SC Agrotech Limited announced its audited financial results for the fiscal year ending March 31, 2026. The company reported revenue from operations at ₹88.06 crore and a net profit of ₹3.34 crore. This marks a significant increase from the previous fiscal year, where revenue was ₹2.47 crore and profit was ₹0.19 crore.

However, the statutory auditors, Marks & Co., issued a qualified opinion on the financial statements. Key concerns highlighted include a lack of complete supporting documents for transactions like GST, TDS, and related party dealings, missing balance confirmations for trade receivables and payables, and an inability to verify if the accounting software had an audit trail enabled.

Why this matters

The qualified audit opinion raises serious questions about the reliability of the reported financial figures. Investors must be aware that the reported profit and revenue growth might be overshadowed by potential issues in internal controls and record-keeping. The significant negative net cash flow from operating activities, standing at ₹-122.06 crore for FY26 compared to ₹0.99 crore in FY25, is a major red flag, suggesting that the company's reported profits are not translating into actual cash generation from its core operations.

The backstory

In the reported fiscal year, SC Agrotech Limited undertook a significant corporate action by converting 7 crore warrants into equity shares, raising ₹112 crore. This capital infusion likely contributed to the company's financial expansion. The contrast between the reported profit and the cash flow situation is a recurring theme that investors will need to scrutinize.

What changes now

For investors, the focus shifts from the headline growth numbers to the underlying governance and operational issues flagged by the auditors. The company will need to address the auditors' concerns regarding documentation, confirmations, and audit trails to regain investor confidence. Management's response to these qualified remarks and their strategy to improve cash flow from operations will be crucial.

Risks to watch

The primary risks include potential financial misstatements due to missing documentation, the inability to generate cash from core business activities, and the overall governance concerns arising from the qualified audit report.

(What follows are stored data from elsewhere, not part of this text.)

Lemma waitFor_exhausted (c : byte) (buf : list byte) (s : MockStream.t)
  (offset : nat) :
  MockStream.remaining s = [] ->
  c <> xff ->
  waitFor c buf s offset =
  (buf' <- store buf offset [xff] ;; Some (false, buf', s, offset)).
Proof.
  intros Hs Hc. unfold waitFor. rewrite (read_exhausted s Hs).
  change (uint8 (-1)) with xff.
  rewrite (byte_eqb_neq xff c) by congruence. reflexivity.
Qed.

Lemma remaining_skip_cons (s : MockStream.t) (b : byte) (r : list byte) :
  MockStream.remaining s = b :: r ->
  MockStream.remaining (skip s 1) = r.
Proof. intros H. rewrite remaining_skip, H. reflexivity. Qed.

(** The byte at position [k] of the start sequence is wrong. *)
Lemma ReceiveMessage_mismatch (buf : list byte) (s : MockStream.t)
  (ps0 : Z) (k : nat) (g : byte) (rest : list byte) :
  (4 <= length buf)%nat ->
  (k < 4)%nat ->
  MockStream.remaining s =
    firstn k [sync; tag1; tag2; tag3] ++ g :: rest ->
  g <> nth k [sync; tag1; tag2; tag3] x00 ->
  ReceiveMessage tag1 tag2 tag3 size buf s ps0 =
  Some (invalid, ps0,
        firstn k [sync; tag1; tag2; tag3] ++ g :: skipn (S k) buf,
        skip s (S k)).
Proof.
  intros Hlen Hk Hs Hg.
  do 4 (destruct buf as [|? buf]; [simpl in Hlen; lia|]). clear Hlen.
  unfold ReceiveMessage.
  destruct k as [|[|[|[|k]]]]; [| | | |lia];
    cbn [firstn app nth] in Hs, Hg |- *.
  - rewrite (waitFor_read _ _ _ _ _ _ Hs). run_store.
    rewrite (byte_eqb_neq _ _ Hg). reflexivity.
  - rewrite (waitFor_read _ _ _ _ _ _ Hs). run_store.
    rewrite byte_eqb_refl. cbn [bind negb].
    apply remaining_skip_cons in Hs.
    rewrite (waitFor_read _ _ _ _ _ _ Hs). run_store.
    rewrite (byte_eqb_neq _ _ Hg), skip_skip. reflexivity.
  - rewrite (waitFor_read _ _ _ _ _ _ Hs). run_store.
    rewrite byte_eqb_refl. cbn [bind negb].
    apply remaining_skip_cons in Hs.
    rewrite (waitFor_read _ _ _ _ _ _ Hs). run_store.
    rewrite byte_eqb_refl. cbn [bind negb].
    apply remaining_skip_cons in Hs.
    rewrite (waitFor_read _ _ _ _ _ _ Hs). run_store.
    rewrite (byte_eqb_neq _ _ Hg), !skip_skip. reflexivity.
  - rewrite (waitFor_read _ _ _ _ _ _ Hs). run_store.
    rewrite byte_eqb_refl. cbn [bind negb].
    apply remaining_skip_cons in Hs.
    rewrite (waitFor_read _ _ _ _ _ _ Hs). run_store.
    rewrite byte_eqb_refl. cbn [bind negb].
    apply remaining_skip_cons in Hs.
    rewrite (waitFor_read _ _ _ _ _ _ Hs). run_store.
    rewrite byte_eqb_refl. cbn [bind negb].
    apply remaining_skip_cons in Hs.
    rewrite (waitFor_read _ _ _ _ _ _ Hs). run_store.
    rewrite (byte_eqb_neq _ _ Hg), !skip_skip. reflexivity.
Qed.

(** The stream ends inside the start sequence. *)
Lemma ReceiveMessage_exhausted (buf : list byte) (s : MockStream.t)
  (ps0 : Z) (k : nat) :
  (4 <= length buf)%nat ->
  (k < 4)%nat ->
  tag1 <> xff -> tag2 <> xff -> tag3 <> xff ->
  MockStream.remaining s = firstn k [sync; tag1; tag2; tag3] ->
  ReceiveMessage tag1 tag2 tag3 size buf s ps0 =
  Some (invalid, ps0,
        firstn k [sync; tag1; tag2; tag3] ++ xff :: skipn (S k) buf,
        skip s k).
Proof.
  intros Hlen Hk H1 H2 H3 Hs.
  assert (H0 : sync <> xff) by discriminate.
  do 4 (destruct buf as [|? buf]; [simpl in Hlen; lia|]). clear Hlen.
  unfold ReceiveMessage.
  destruct k as [|[|[|[|k]]]]; [| | | |lia];
    cbn [firstn app] in Hs |- *.
  - rewrite (waitFor_exhausted _ _ _ _ Hs H0). run_store.
    rewrite skip_0. reflexivity.
  - rewrite (waitFor_read _ _ _ _ _ _ Hs). run_store.
    rewrite byte_eqb_refl. cbn [bind negb].
    apply remaining_skip_cons in Hs.
    rewrite (waitFor_exhausted _ _ _ _ Hs H1). run_store. reflexivity.
  - rewrite (waitFor_read _ _ _ _ _ _ Hs). run_store.
    rewrite byte_eqb_refl. cbn [bind negb].
    apply remaining_skip_cons in Hs.
    rewrite (waitFor_read _ _ _ _ _ _ Hs). run_store.
    rewrite byte_eqb_refl. cbn [bind negb].
    apply remaining_skip_cons in Hs.
    rewrite (waitFor_exhausted _ _ _ _ Hs H2). run_store.
    rewrite !skip_skip. reflexivity.
  - rewrite (waitFor_read _ _ _ _ _ _ Hs). run_store.
    rewrite byte_eqb_refl. cbn [bind negb].
    apply remaining_skip_cons in Hs.
    rewrite (waitFor_read _ _ _ _ _ _ Hs). run_store.
    rewrite byte_eqb_refl. cbn [bind negb].
    apply remaining_skip_cons in Hs.
    rewrite (waitFor_read _ _ _ _ _ _ Hs). run_store.
    rewrite byte_eqb_refl. cbn [bind negb].
    apply remaining_skip_cons in Hs.
    rewrite (waitFor_exhausted _ _ _ _ Hs H3). run_store.
    rewrite !skip_skip. reflexivity.
Qed.

End SyncHunt.

Lemma ReceiveMessage_of_start (d : Direction) :
  exists t1 t2 t3,
    start_of d = [sync; t1; t2; t3] /\
    t1 <> xff /\ t2 <> xff /\ t3 <> xff /\
    ReceiveMessage_of d = ReceiveMessage t1 t2 t3 (size_of d).
Proof.
  destruct d; [exists x48, x32, x42|exists x42, x32, x48];
    repeat split; discriminate.
Qed.

(** X3. A wrong byte at position [k] of the start sequence (sync byte,
    then the three tag bytes) ends the call: it returns [(MessageType)-1],
    leaves [payload_size] as the caller had it, has consumed exactly the
    [k + 1] bytes up to and including the wrong one, and has stored them in
    the first [k + 1] cells of the buffer; the bytes after it stay in the
    stream and the wrong byte is not looked at again. *)
Theorem ReceiveMessage_start_mismatch :
  forall d buf s ps0 k g rest,
    (4 <= length buf)%nat ->
    (k < 4)%nat ->
    MockStream.remaining s = firstn k (start_of d) ++ g :: rest ->
    g <> nth k (start_of d) x00 ->
    exists s',
      ReceiveMessage_of d buf s ps0 =
        Some (invalid, ps0, firstn k (start_of d) ++ g :: skipn (S k) buf,
              s') /\
      MockStream.remaining s' = rest.
Proof.
  intros d buf s ps0 k g rest Hlen Hk Hs Hg.
  destruct (ReceiveMessage_of_start d) as (t1 & t2 & t3 & Hst & _ & _ & _ & ->).
  rewrite Hst in *.
  exists (skip s (S k)). split.
  - eapply ReceiveMessage_mismatch; eassumption.
  - rewrite remaining_skip, Hs.
    replace (S k) with (length (firstn k [sync; t1; t2; t3] ++ [g]))
      by (rewrite length_app, length_firstn; cbn [length]; lia).
    rewrite <- (skipn_length_app (firstn k [sync; t1; t2; t3] ++ [g]) rest)
      at 2.
    rewrite <- app_assoc. reflexivity.
Qed.

(** The sync byte and 'B', then 'X' where '2' is expected, before a
    complete acknowledge frame. *)
Lemma ReceiveMessage_start_mismatch_witness :
  exists s',
    B2H.ReceiveMessage recv_buffer_init
      (MockStream.setBuffer ([xaa; x42] ++ x58 :: frame_ack0)) 7 =
      Some (invalid, 7, [xaa; x42] ++ x58 :: skipn 3 recv_buffer_init, s') /\
    MockStream.remaining s' = frame_ack0.
Proof.
  apply (ReceiveMessage_start_mismatch BodyToHead recv_buffer_init
           (MockStream.setBuffer ([xaa; x42] ++ x58 :: frame_ack0)) 7 2 x58
           frame_ack0).
  - vm_compute. lia.
  - lia.
  - reflexivity.
  - discriminate.
Defined.

(** X4. When the stream ends inside the start sequence (an empty stream
    included), the call returns [(MessageType)-1] and leaves [payload_size]
    as the caller had it: the -1 of [read()] is stored as the byte 0xFF
    after the bytes read, which is none of the bytes waited for; the stream
    is left exhausted. *)
Theorem ReceiveMessage_end_of_stream :
  forall d buf s ps0 k,
    (4 <= length buf)%nat ->
    (k < 4)%nat ->
    MockStream.remaining s = firstn k (start_of d) ->
    exists s',
      ReceiveMessage_of d buf s ps0 =
        Some (invalid, ps0, firstn k (start_of d) ++ xff :: skipn (S k) buf,
              s') /\
      MockStream.remaining s' = [].
Proof.
  intros d buf s ps0 k Hlen Hk Hs.
  destruct (ReceiveMessage_of_start d)
    as (t1 & t2 & t3 & Hst & H1 & H2 & H3 & ->).
  rewrite Hst in *.
  exists (skip s k). split.
  - apply ReceiveMessage_exhausted; assumption.
  - rewrite remaining_skip, Hs.
    apply skipn_all2. rewrite length_firstn. lia.
Qed.

(** The empty stream, Head->Body. *)
Lemma ReceiveMessage_end_of_stream_witness :
  exists s',
    H2B.ReceiveMessage recv_buffer_init MockStream.empty 5 =
      Some (invalid, 5, [] ++ xff :: skipn 1 recv_buffer_init, s') /\
    MockStream.remaining s' = [].
Proof.
  apply (ReceiveMessage_end_of_stream HeadToBody recv_buffer_init
           MockStream.empty 5 0).
  - vm_compute. lia.
  - lia.
  - reflexivity.
Defined.

(** X5. The two directions do not mix: a frame that carries the tag of the
    opposite direction is rejected at its second byte, whatever its type,
    size, payload and trailer; two bytes are consumed and [payload_size]
    is left as the caller had it. *)
Theorem ReceiveMessage_rejects_opposite_direction :
  forall d buf s ps0 type size payload trailer rest,
    (4 <= length buf)%nat ->
    MockStream.remaining s =
      frame (tag_of (opposite d)) type size payload trailer ++ rest ->
    exists buf' s',
      ReceiveMessage_of d buf s ps0 = Some (invalid, ps0, buf', s') /\
      MockStream.remaining s' =
        skipn 2 (frame (tag_of (opposite d)) type size payload trailer) ++
        rest.
Proof.
  intros d buf s ps0 type size payload trailer rest Hlen Hs.
  destruct (ReceiveMessage_of_start d)
    as (t1 & t2 & t3 & Hst & _ & _ & _ & Heq).
  rewrite Heq. clear Heq.
  assert (H : exists g t2' t3',
             tag_of (opposite d) = [g; t2'; t3'] /\ g <> t1).
  { destruct d; injection Hst as <- <- <-;
      [exists x42, x32, x48|exists x48, x32, x42]; split;
      [reflexivity|discriminate|reflexivity|discriminate]. }
  destruct H as (g & t2' & t3' & Htag & Hg).
  unfold frame in *. rewrite Htag in *. cbn [app skipn] in Hs |- *.
  eexists _, (skip s 2). split.
  - apply (ReceiveMessage_mismatch t1 t2 t3 (size_of d) buf s ps0 1 g
             (t2' :: t3' :: le_encode 2 type ++ le_encode 2 size ++
                (payload ++ trailer) ++ rest)).
    + exact Hlen.
    + lia.
    + rewrite Hs. cbn [firstn app]. rewrite <- !app_assoc. reflexivity.
    + exact Hg.
  - rewrite remaining_skip, Hs. reflexivity.
Qed.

These factors could impact the company's valuation and future performance.

Peer comparison

While specific peer comparisons are not detailed in the filing, a typical company experiencing such significant growth in revenue and profit would be expected to have clean audit reports and positive operating cash flows. The discrepancy in SC Agrotech's case suggests a higher risk profile compared to peers with robust financial reporting and operational efficiency.

Context metrics (time-bound)

  • Revenue from Operations (FY 2026): ₹88.06 crore (up from ₹2.47 crore in FY 2025)
  • Net Profit (FY 2026): ₹3.34 crore (up from ₹0.19 crore in FY 2025)
  • Net Cash from Operating Activities (FY 2026): ₹-122.06 crore (down from ₹0.99 crore in FY 2025)
  • Total Assets (as at March 31, 2026): ₹136.48 crore
  • Current Borrowings (as at March 31, 2026): ₹10.10 crore

What to track next

Investors should closely monitor SC Agrotech's subsequent financial disclosures, paying particular attention to how management addresses the auditors' qualified opinion. Improvements in documentation, the establishment of a clear audit trail, and, crucially, a positive turnaround in operating cash flow will be key indicators to watch.